5. What if I have a firewall or anti-virus software?
   If you have a firewall, you may have problems connecting to our transmission Web site. You may need to change the settings on your firewall to allow communication and uploading of your tax return between our server and your computer. The same will apply to any anti-virus software you have. The settings may need to be changed to allow communication and uploading of your tax return to our Web site.
   
   
6. What's the difference between 40-bit and 128-bit security?
   According to Netscape, 128-bit encryption is 309,485,009,821,345,068,724,781,056 times more powerful than 40-bit encryption.
   
   
7. How can I ensure that I am communicating with the CRA?

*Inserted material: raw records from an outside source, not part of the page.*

(** C8 (as amended): every field of [Scope] has a default (users 1000,
    trafficLevel 3, dataVolumeGB 100.0, regions 1, availability 99.9),
    used when the caller omits the field; a supplied value is kept.
    The only requirement is that a supplied trafficLevel lies in
    1..5: the constructor accepts exactly the arguments that meet it,
    and rejects a supplied trafficLevel outside 1..5 whatever the
    other fields are. *)
Theorem C8_scope_defaults (a : ScopeArgs) :
  (is_Some (Scope_new a) ↔ ∀ t, arg_trafficLevel a = Some t → (1 <= t <= 5)%Z)
  ∧ (∀ t, arg_trafficLevel a = Some t → ¬ (1 <= t <= 5)%Z → Scope_new a = None)
  ∧ ((∀ t, arg_trafficLevel a = Some t → (1 <= t <= 5)%Z) →
     ∃ s, Scope_new a = Some s
          ∧ users s = default 1000%Z (arg_users a)
          ∧ trafficLevel s = default 3%Z (arg_trafficLevel a)
          ∧ dataVolumeGB s = default 100%Q (arg_dataVolumeGB a)
          ∧ regions s = default 1%Z (arg_regions a)
          ∧ availability s = default 99.9%Q (arg_availability a)).
Proof.
  assert (Hacc : (∀ t, arg_trafficLevel a = Some t → (1 <= t <= 5)%Z) →
                 ∃ s, Scope_new a = Some s
                      ∧ users s = default 1000%Z (arg_users a)
                      ∧ trafficLevel s = default 3%Z (arg_trafficLevel a)
                      ∧ dataVolumeGB s = default 100%Q (arg_dataVolumeGB a)
                      ∧ regions s = default 1%Z (arg_regions a)
                      ∧ availability s = default 99.9%Q (arg_availability a)).
  { intros Ht. unfold Scope_new.
    assert (Hr : (1 <= default 3 (arg_trafficLevel a) <= 5)%Z).
    { destruct (arg_trafficLevel a) as [t|]; [apply Ht; reflexivity|simpl; lia]. }
    destruct Hr as [H1 H5].
    apply Z.leb_le in H1, H5. rewrite H1, H5. cbn [andb].
    eexists. repeat split. }
  assert (Hrej : ∀ t, arg_trafficLevel a = Some t → ¬ (1 <= t <= 5)%Z → Scope_new a = None).
  { intros t Ht Hout. unfold Scope_new. rewrite Ht. cbn [default from_option id].
    destruct ((1 <=? t)%Z && (t <=? 5)%Z) eqn:E; [|reflexivity].
    apply andb_true_iff in E as [H1 H5]. apply Z.leb_le in H1, H5.
    exfalso. apply Hout. split; assumption. }
  split; [|split; [exact Hrej|exact Hacc]].
  split.
  - intros [s Hs] t Ht.
    destruct (decide (1 <= t <= 5)%Z) as [Hin|Hout]; [exact Hin|].
    rewrite (Hrej t Ht Hout) in Hs. discriminate Hs.
  - intros Ht. destruct (Hacc Ht) as (s & Hs & _). exists s. exact Hs.
Qed.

   With most browsers, you can verify that you are communicating with the CRA by clicking on the (key) or the (lock) which can be found either on the top or bottom right of your browser page. This key or lock appears during a secure session. When you click on the key or lock, if your browser permits it, you can verify that you are communicating with the CRA by reading the certificate information.
   
   
8. What can I do to ensure my security during online sessions?
   Clear your browser's cache: most browsers cache images or files that you have viewed and store them locally to improve performance. It is important to clear your browser's cache after online sessions to avoid someone being able to view your information later. Some browsers have an option to not cache encrypted sessions.